Самое смешное было в том, что они все равно не верили.
– Нет, Уве… – говорили они. – Нет, Рыцарь. О битвах ты рассказываешь хорошо, интересно. А о солнце не надо.
И объяснили:
– Понимаешь, о битвах мы слушаем и верим. Ты сам говоришь, что это было давно и очень далеко отсюда – и мы верим. А когда ты говоришь о солнце, ты говоришь о том, что здесь и сейчас, понимаешь? Но все, что есть здесь и сейчас, мы видим и знаем сами. И такие сказки у тебя не получаются. Расскажи лучше, еще что-нибудь о том, что было встарь – у вас, там…
Свинячьи собаки, а? Гром и молния! Сказки!..
Ну и черт с ними – пусть горят или замерзают.
Но они нравились Рыцарю, и он жалел их, как жалеют командиры своих солдат.
Может быть, он просто не умел как следует объяснить? Он ведь не ученый, не профессор, его дело – не читать лекции, а летать, прежде всего – летать. Надо, чтобы объясняли ученые; может быть, хоть они заставят понять…
Уве-Йорген вздыхал и умолкал.
Но сейчас был не вечер, а ясный день. И до вечера, с его сомнениями и чувством неудовлетворенности, было далеко. Сейчас Уве-Йорген был в себе уверен.
– Кончай отдых, ста-новись! Слушай команду! По атакующей пехоте!..
Вдруг поспешно:
– От-ставить!
Потому что из леса показался всадник. Он махал рукой и погонял лошадь.
Зоркие голубые глаза Уве-Йоргена сразу узнали массивную фигуру Иеромонаха Никодима.

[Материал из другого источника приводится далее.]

Lemma no_tick_is_sent_after_the_ticker_is_off_witness :
  halted
    (monitor Scenario.env
       (mkSystem Scenario.env
          (mkMonitor (mkSpec 1 ∅ [] [])
             (Some (mkTicker false (mkChan 0 false))) (Some 1%nat))
          Executing Waiting 1 [] []))
  /\ (begun Scenario.env
        (mkSystem Scenario.env
           (mkMonitor (mkSpec 1 ∅ [] [])
              (Some (mkTicker false (mkChan 0 false))) (Some 1%nat))
           Executing Waiting 1 [] [])
      + pending
          (monitor Scenario.env
             (mkSystem Scenario.env
                (mkMonitor (mkSpec 1 ∅ [] [])
                   (Some (mkTicker false (mkChan 0 false))) (Some 1%nat))
                Executing Waiting 1 [] []))
      = begun Scenario.env
          (mkSystem Scenario.env
             (mkMonitor (mkSpec 1 ∅ [] [])
                (Some (mkTicker false (mkChan 1 false))) (Some 1%nat))
             Receiving Waiting 0 [] [])
        + pending
            (monitor Scenario.env
               (mkSystem Scenario.env
                  (mkMonitor (mkSpec 1 ∅ [] [])
                     (Some (mkTicker false (mkChan 1 false))) (Some 1%nat))
                  Receiving Waiting 0 [] [])))%nat.
Proof.
  apply (no_tick_is_sent_after_the_ticker_is_off Scenario.env Scenario.methods).
  - eexists. split; reflexivity.
  - eapply rtc_l; [eapply step_fire; reflexivity|].
    eapply rtc_l; [eapply step_receive; reflexivity|].
    apply rtc_refl.
Defined.

End MoreScheduler.
(** When the third loop runs through on a graph whose operators come in
    topological order and read nodes of the graph, then for every visited
    operator: every edge left from a variable of that graph into the
    operator was there before the pass; into an operator that runs NHWC it
    comes from a recorded variable or a persistable one, and into an
    operator that stays NCHW it comes from a variable that is not recorded;
    and every input that the operator had before the pass either is still
    its input or has been replaced by the output of a created
    [transfer_layout] operator that reads it. *)
Theorem remaining_inputs_match_the_layout (s0 s' : State) (op_nodes : list nat)
    (valid_ops : gset nat) (block_desc : option nat) :
  NoDup op_nodes →
  (∀ op, op ∈ op_nodes → is_op_at (nodes s0) op) →
  topological (nodes s0) op_nodes →
  closed_ops (nodes s0) op_nodes →
  cache s0 = ∅ → vars_shape_nhwc s0 = ∅ → requests s0 = [] →
  for_each op_nodes (commit_step layout_int use_cutlass valid_ops block_desc) s0
  = (Ok tt, s') →
  ∀ x, x ∈ op_nodes →
    boundary_ok valid_ops s0 s' x
    ∧ ∀ n0x y, nodes s0 !! x = Some n0x → y ∈ inputs n0x →
        ∃ nx, nodes s' !! x = Some nx
          ∧ (y ∈ inputs nx ∨ converted_for (length (nodes s0)) s' nx y).
Proof.
  intros Hnd Hops Htopo Hclosed Hc Hv Hr Hrun.
  assert (Hfinal : boundary_inv valid_ops s0 op_nodes s').
  { apply (for_each_ok_prefix (boundary_inv valid_ops s0)
             (commit_step layout_int use_cutlass valid_ops block_desc) op_nodes)
      with (post := op_nodes) (pre := []) (s := s0); [| done | | done].
    - intros pre y post s s1 Hsplit Hinv Hstep. by eapply boundary_inv_step.
    - split; [by apply commit_inv_start |]. split.
      + intros p cv Hp. rewrite Hc in Hp. by rewrite lookup_empty in Hp.
      + intros z Hz. by apply elem_of_nil in Hz. }
  destruct Hfinal as (_ & Hfed & Hall).
  assert (Hcons : conserved valid_ops s0 s').
  { eapply conservative_for_each; [| exact Hrun].
    intros y. apply conservative_commit_step. }
  intros x Hx. destruct (Hall x Hx) as [Hbx Hrx]. split; [done |].
  intros n0x y Hn0x Hy. destruct (Hrx n0x y Hn0x Hy) as (nx & Hnx & Hcase).
  exists nx. split; [done |].
  destruct Hcase as [? | (Hnot & cv & Hcv & Hcin)]; [by left |].
  right. split; [done |].
  destruct (Hfed y cv Hcv)
    as (Hge & cn & a & rest & an & Hcn & Hvar & Hin & Ha & Han & Hop & Hread).
  pose proof (cs_created _ _ _ Hcons a an Han Ha) as Hmade.
  unfold created in Hmade. unfold IsOp in Hop.
  destruct (desc an) as [ad |] eqn:Had; [| done].
  exists cv, cn, a, rest, an, ad.
  split; [done |]. split; [done |]. split; [done |]. split; [done |].
  split; [unfold IsVar; unfold IsOp in Hvar; by destruct (desc cn) |].
  split; [done |]. split; [done |]. split; [done |]. split; [done |].
  split; [done |]. by apply Hread.
Qed.

End PassBehaviour.

(** *** Instances on the example inputs *)

Lemma one_conversion_for_all_consumers_witness :
  ∃ s' opn od varn,
    for_each [1; 2]
      (λ c, InsertLayoutTransOp example_layout_int 0 c kNCHW kNHWC (Some 0)) fanout_state
    = (Ok tt, s')
    ∧ drop (length (nodes fanout_state)) (nodes s') = [opn; varn]
    ∧ desc opn = NOp od ∧ type_ od = "transfer_layout"
    ∧ IsVar varn = true
    ∧ cache s' = <[0 := S (length (nodes fanout_state))]> (cache fanout_state)
    ∧ ∀ c nn nd, c ∈ [1; 2] → nodes fanout_state !! c = Some nn → desc nn = NOp nd →
        ∃ nn' nd', nodes s' !! c = Some nn' ∧ desc nn' = NOp nd'
          ∧ renamed_slots "x" (name_ varn) (inputs_ nd) (inputs_ nd').
Proof.
  apply (one_conversion_for_all_consumers example_layout_int fanout_state 0 0
           kNCHW kNHWC ∅ (var_node "x" [1; 16; 32; 32]%Z false [] [1; 2])
           (mkVarDesc "x" [1; 16; 32; 32]%Z 5 false) [1; 32; 32; 16]%Z [1; 2]).
  - left. done.
  - reflexivity.
  - reflexivity.
  - reflexivity.
  - reflexivity.
  - reflexivity.
  - discriminate.
  - apply (bool_decide_unpack _). vm_compute. exact I.
  - intros c Hc. apply elem_of_cons in Hc as [-> | Hc].
    + eexists. split; reflexivity.
    + apply elem_of_cons in Hc as [-> | Hc].
      * eexists. split; reflexivity.
      * by apply elem_of_nil in Hc.
Defined.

– Нет, Рыцарь. Крестьяне нипочем не пойдут. И ни во что не уверуют… Ибо им хорошо. И своему солнцу они верят, как мы верим своему. А у меня болит сердце, Рыцарь. Почему никто и никогда не хочет оставить в покое пахаря? Почему все – на их спины? Ты никогда не шел за плугом, Уве-Йорген, не знаешь, как ручки его вздрагивают в твоих пальцах, тебе не постичь сего…
– Не хватало еще, чтобы я ходил за плугом, я – Риттер фон Экк! Но и у меня болит сердце. Хотя я никогда, если говорить откровенно, не думал о жалости к людям; всегда существовали какие-то слова погромче, чем жалость. Честь, долг… Парни тоже не верят ни единому моему слову. Они не могут поверить, понимаешь. Монах? Они не в силах. Мы с тобой ведь тоже не понимали очень многого. Но мы приспособились, потому что нам больше, чем кому бы то ни было, дано такое умение – приспосабливаться. А им – не дано.
– Они хорошие люди, Рыцарь. Добрые. Правдивые. Честные.